_Instructions for the task_. Go through the data and tally the lines that include "Inductive". The reply is that number alone.

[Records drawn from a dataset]
(* ===== verification/RaftCluster.v ===== *)
(** * A cluster of Raft nodes

    The members of one cluster, each either a running [RaftNode] or a stopped
    process of which only the storage is left, and a network that delivers any
    message ever sent, at any time, any number of times, to anyone.  An event is
    one call of a public method of [raft_node.cpp] on one node, the death of a
    process, or a restart; a call that throws or dies stops its node, which
    keeps what the storage holds.

    The cluster refines the protocol of [RaftProtocol]; the theorems at the end
    are the safety properties of Raft for the code as it is written. *)

From Stdlib Require Import NArith ZArith Lia.
From stdpp Require Import base tactics numbers list gmap functions relations strings.
From S2P Require Import Prelude RaftTypes RaftLog RaftNode RaftBehaviour RaftInvariant.
From S2P Require Import RaftProtocol RaftSimulation.

Open Scope ftkv_scope.

(** ** The system *)

Inductive Slot (St E : Type) :=
| Up (n : RaftNode St E)
| Down (st : St).
Arguments Up {St E} n.
Arguments Down {St E} st.

Record Cluster (St E : Type) := mkCluster {
  slots : NodeId -> Slot St E;
  network : list Message;
  published : list (NodeId * CommittedEntry)
}.
Arguments mkCluster {St E} slots network published.
Arguments slots {St E} c _.
Arguments network {St E} c.
Arguments published {St E} c.

Inductive Event :=
| Do (i : NodeId) (call : Call)
| Kill (i : NodeId)
| Restart (i : NodeId).

Definition event_node (e : Event) : NodeId :=
  match e with Do i _ | Kill i | Restart i => i end.

(** One configuration per member, as the constructor of [RaftNode] wants it. *)
Record cluster_config (members : gset NodeId) (config : NodeId -> RaftConfig) : Prop := {
  cc_id : forall i, i ∈ members -> node_id (config i) = i;
  cc_members : forall i, i ∈ members ->
    {[node_id (config i)]} ∪ list_to_set (peers (config i)) = members;
  cc_typed : forall i, i ∈ members -> config_typed (config i);
  cc_valid : forall i, i ∈ members -> validate_config (config i) = Ret tt
}.

Section cluster.
Context {St E : Type} `{HSt : RaftStorage St} `{HE : RandomEngine E}.
Context (members : gset NodeId) (config : NodeId -> RaftConfig).
Abbreviation Node := (RaftNode St E).
Abbreviation Cluster := (Cluster St E).
Implicit Types (n : Node) (c : Cluster) (i j : NodeId).

(** A call with what it hands to the transport and to the state machine. *)
Definition call_io (call : Call) : M Node (list Message * list CommittedEntry) :=
  match call with
  | Tick elapsed => tick elapsed;; mret ([], [])
  | Step m => _ ← step m; mret ([], [])
  | HandleRequest m => r ← handle_request m; mret (option_list r, [])
  | Propose cmd => _ ← propose cmd; mret ([], [])
  | TakeMessages => ms ← take_messages; mret (ms, [])
  | TakeCommittedEntries => es ← take_committed_entries; mret ([], es)
  end.

(** Only messages that were sent are delivered, and the election counter has
    not reached the end of its 64 bits. *)
Definition call_enabled (call : Call) n (net : list Message) : bool :=
  match call with
  | Tick _ => (current_term_ n <? u64_max)%N
  | Step m | HandleRequest m => bool_decide (m ∈ net)
  | _ => true
  end.

Definition enabled (e : Event) c : bool :=
  bool_decide (event_node e ∈ members) &&
  match e, slots c (event_node e) with
  | Do _ call, Up n => call_enabled call n (network c)
  | Kill _, Up _ => true
  | Restart _, Down _ => true
  | _, _ => false
  end.

Definition set_slot i (x : Slot St E) c : Cluster :=
  mkCluster (<[i := x]> (slots c)) (network c) (published c).

(** [None] is undefined behaviour, or an event that is not enabled. *)
Definition apply_event (e : Event) c : option Cluster :=
  if enabled e c then
    match e, slots c (event_node e) with
    | Do i call, Up n =>
      match call_io call n with
      | (n', Ret (ms, ces)) =>
          Some (mkCluster (<[i := Up n']> (slots c)) (network c ++ ms) (published c ++ (pair i <$> ces)))
      | (n', Fail _) => Some (set_slot i (Down (storage_ n')) c)
      | (_, Undefined) => None
      end
    | Kill i, Up n => Some (set_slot i (Down (storage_ n)) c)
    | Restart i, Down st =>
      match storage_reopen st with
      | (st', Ret _) =>
        match make_node (config i) (Some st') with
        | Ret n => Some (set_slot i (Up n) c)
        | Fail _ => Some (set_slot i (Down st') c)
        | Undefined => None
        end
      | (st', Fail _) => Some (set_slot i (Down st') c)
      | (_, Undefined) => None
      end
    | _, _ => None
    end
  else None.

Definition cstep c c' : Prop := exists e, apply_event e c = Some c'.

Fixpoint run_events (es : list Event) c : option Cluster :=
  match es with
  | [] => Some c
  | e :: es => c' ← apply_event e c; run_events es c'
  end.

Lemma run_events_steps es c c' : run_events es c = Some c' -> rtc cstep c c'.
Proof.
  revert c. induction es as [|e es IH]; intros c; simpl.
  - by intros [= <-].
  - destruct (apply_event e c) as [c1|] eqn:He; [|done]. intros Hr.
    eapply rtc_l; [by exists e|by apply IH].
Qed.

(** ** Refinement *)

Context `{HSpec : !RaftStorageSpec St}.

(** Every process is stopped and every storage is new. *)
Definition initial c : Prop :=
  network c = [] /\ published c = [] /\
  forall i, i ∈ members -> exists st, slots c i = Down st /\ medium_ok st /\
    durable st = default_persistent.

Definition reachable c : Prop := exists c0, initial c0 /\ rtc cstep c0 c.

Definition slot_rel (s : Protocol) i (x : Slot St E) : Prop :=
  match x with
  | Up n => node_rel members s i n
  | Down st => down_rel s i st
  end.

Record cluster_rel (s : Protocol) c : Prop := {
  cr_inv : PInv members s;
  cr_slots : forall i, i ∈ members -> slot_rel s i (slots c i);
  cr_network : Forall (msg_ok members s) (network c);
  cr_published : Forall (fun x => entry_ok members s x.2) (published c)
}.

Lemma initial_rel c : initial c -> cluster_rel pinit c.
Proof.
  intros (Hn & Hp & Hs). split; [apply pinit_inv| |by rewrite Hn|by rewrite Hp].
  intros i Hi. destruct (Hs i Hi) as (st & -> & Hm & Hd). split; [done|]. by rewrite Hd.
Qed.

(** One node moved; everything else follows. *)
Lemma cluster_moved s s' c i x ms ces :
  cluster_rel s c -> frame members i s s' -> slot_rel s' i x ->
  Forall (msg_ok members s') ms -> Forall (entry_ok members s') ces ->
  cluster_rel s' (mkCluster (<[i := x]> (slots c)) (network c ++ ms) (published c ++ (pair i <$> ces))).
Proof.
  intros [Hs Hsl Hnet Hpub] Hf Hx Hms Hces. destruct (frame_grows_inv _ _ _ _ Hs Hf) as [Hg Hs'].
  split; [done|..]; simpl.
  - intros j Hj. destruct (decide (i = j)) as [<-|Hne]; [by rewrite fn_lookup_insert|].
    rewrite fn_lookup_insert_ne by done. specialize (Hsl j Hj).
    destruct (slots c j); simpl in *; [by apply (node_frame _ i j s)|by apply (down_frame members i j s)].
  - apply Forall_app. split; [|done]. eapply Forall_impl; [exact Hnet|]. intros m. by apply (msg_ok_grows _ s).
  - apply Forall_app. split.
    + eapply Forall_impl; [exact Hpub|]. intros ce. by apply (entry_ok_grows _ s).
    + by apply Forall_fmap.
Qed.

Lemma cluster_slot s s' c i x :
  cluster_rel s c -> frame members i s s' -> slot_rel s' i x ->
  cluster_rel s' (set_slot i x c).
Proof.
  intros Hc Hf Hx. pose proof (cluster_moved s s' c i x [] [] Hc Hf Hx) as H.
  rewrite !app_nil_r in H. by apply H.
Qed.

(** A call with its outputs, against the protocol. *)
Lemma sim_call s i n call net :
  PInv members s -> node_rel members s i n -> Forall (msg_ok members s) net ->
  call_enabled call n net = true ->
  wp (call_io call) n
    (fun r n' => exists s', frame members i s s' /\ node_rel members s' i n' /\
       Forall (msg_ok members s') r.1 /\ Forall (entry_ok members s') r.2)
    (lost members s i).
Proof.
  intros Hs Hn Hnet He.
  assert (forall m, bool_decide (m ∈ net) = true -> msg_ok members s m) as Hmsg.
  { intros m Hm%bool_decide_eq_true. by eapply Forall_forall in Hnet. }
  destruct call as [el|m|m|cmd| |]; simpl in *; unfold step.
  - apply N.ltb_lt in He. wp_steps. eapply wp_mono; [by apply (sim_tick members s)| |done].
    intros [] n' (s' & Hf & Hn'). wp_steps. exists s'. by split_and!.
  - wp_steps. eapply wp_mono; [apply (sim_step members s i); auto| |done].
    intros b n' (s' & Hf & Hn'). wp_steps. exists s'. by split_and!.
  - wp_steps. eapply wp_mono; [apply (sim_handle_request members s i); auto| |done].
    intros r n' (s' & Hf & Hn' & Hr). wp_steps. exists s'. split; [done|]. split; [done|].
    split; [|done]. destruct r as [a|]; simpl; [|done]. apply Forall_singleton. by apply Hr.
  - wp_steps. eapply wp_mono; [by apply (sim_propose members s)| |done].
    intros r n' (s' & Hf & Hn'). wp_steps. exists s'. by split_and!.
  - unfold take_messages. wp_steps. exists s. split; [done|]. split; [by apply rel_set_outbox|].
    split; [|done]. eapply Forall_impl; [apply Hn|]. by intros m [_ ?].
  - unfold take_committed_entries. wp_steps. exists s. split; [done|].
    split; [|split; [done|apply Hn]]. pose proof (nr_inv members s i n Hn) as Hinv.
    destruct Hn. split; try done. destruct Hinv; by constructor.
Qed.

Context (Hconfig : cluster_config members config).

Lemma restart_outcome s i st :
  PInv members s -> i ∈ members -> down_rel s i st -> storage_inv st ->
  match make_node (config i) (Some st) with
  | Ret n => node_rel members s i (n : Node)
  | Fail _ => True
  | Undefined => False
  end.
Proof.
  intros Hs Hi Hd Hst.
  destruct (decide (N.of_nat (S (length (ps_log (durable st)))) <= vector_max)%N) as [Hle|Hgt].
  - destruct (restart_rel (E:=E) members s i st (config i)) as (n & -> & Hn); try done; by apply Hconfig.
  - pose proof (make_node_cases (E:=E) (config i) st (cc_typed _ _ Hconfig i Hi) Hst) as Hc.
    destruct (make_node (config i) (Some st)) as [n|f|]; [|done|done]. exfalso.
    destruct Hc as (Hn & Hp & _ & Hsto & _). pose proof (inv_length n Hn) as Hlen.
    destruct (inv_log n Hn) as (l & Hl & _). unfold persisted in Hp. rewrite Hsto, Hl in Hp.
    rewrite Hp in Hgt. rewrite Hl in Hlen. simpl in Hgt, Hlen. lia.
Qed.

(** Every enabled event has a defined outcome, and it is a run of the protocol. *)
Lemma event_refines s c e :
  cluster_rel s c -> enabled e c = true ->
  exists c' s', apply_event e c = Some c' /\ rtc (pstep members) s s' /\ cluster_rel s' c'.
Proof.
  intros Hc He. unfold apply_event. rewrite He. unfold enabled in He.
  apply andb_true_iff in He as [Hi%bool_decide_eq_true He].
  pose proof (cr_slots _ _ Hc _ Hi) as Hslot. pose proof (cr_inv _ _ Hc) as Hs.
  destruct e as [i call|i|i]; simpl in *; destruct (slots c i) as [n|st]; try done; simpl in Hslot.
  - pose proof (sim_call s i n call (network c) Hs Hslot (cr_network _ _ Hc) He) as Hcall.
    unfold wp in Hcall. destruct (call_io call n) as [n' [[ms ces]|f|]]; [| |done].
    + destruct Hcall as (s' & Hf & Hn' & Hms & Hces). eexists _, s'. split; [done|].
      split; [apply Hf|]. by apply cluster_moved with s.
    + destruct Hcall as (s' & Hf & Hd). eexists _, s'. split; [done|].
      split; [apply Hf|]. by apply cluster_slot with s.
  - eexists _, s. split; [done|]. split; [done|]. apply cluster_slot with s; [done|done|].
    by apply (rel_down members).
  - destruct Hslot as [Hmed Hd]. pose proof (storage_reopen_spec st Hmed) as Hre. unfold wp in Hre.
    destruct (storage_reopen st) as [st' [[]|f|]]; [| |done].
    + destruct Hre as [Hinv Hd']. rewrite Hd in Hd'.
      assert (down_rel s i st') as Hdown by (split; [by apply storage_inv_medium|done]).
      pose proof (restart_outcome s i st' Hs Hi Hdown Hinv) as Hmk.
      destruct (make_node (config i) (Some st')) as [n|f|]; [| |done].
      * eexists _, s. split; [done|]. split; [done|]. by apply cluster_slot with s.
      * eexists _, s. split; [done|]. split; [done|]. by apply cluster_slot with s.
    + destruct Hre as [Hmed' Hd']. eexists _, s. split; [done|]. split; [done|].
      apply cluster_slot with s; [done|done|]. split; [done|]. by rewrite Hd'.
Qed.

Lemma enabled_applied e c c' : apply_event e c = Some c' -> enabled e c = true.
Proof. unfold apply_event. by destruct (enabled e c). Qed.

Lemma steps_refine s c c' :
  cluster_rel s c -> rtc cstep c c' -> exists s', rtc (pstep members) s s' /\ cluster_rel s' c'.
Proof.
  intros Hc Hr. revert s Hc. induction Hr as [c|c c1 c2 [e He] _ IH]; intros s Hc; [by exists s|].
  destruct (event_refines s c e Hc (enabled_applied _ _ _ He)) as (c' & s1 & He' & Hs1 & Hc1).
  rewrite He in He'. injection He' as <-. destruct (IH s1 Hc1) as (s2 & Hs2 & Hc2).
  exists s2. split; [by etrans|done].
Qed.

Lemma reachable_rel c : reachable c -> exists s, rtc (pstep members) pinit s /\ cluster_rel s c.
Proof. intros (c0 & Hi & Hr). by apply (steps_refine pinit c0); [apply initial_rel|]. Qed.
End cluster.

_Solved exercise_. 2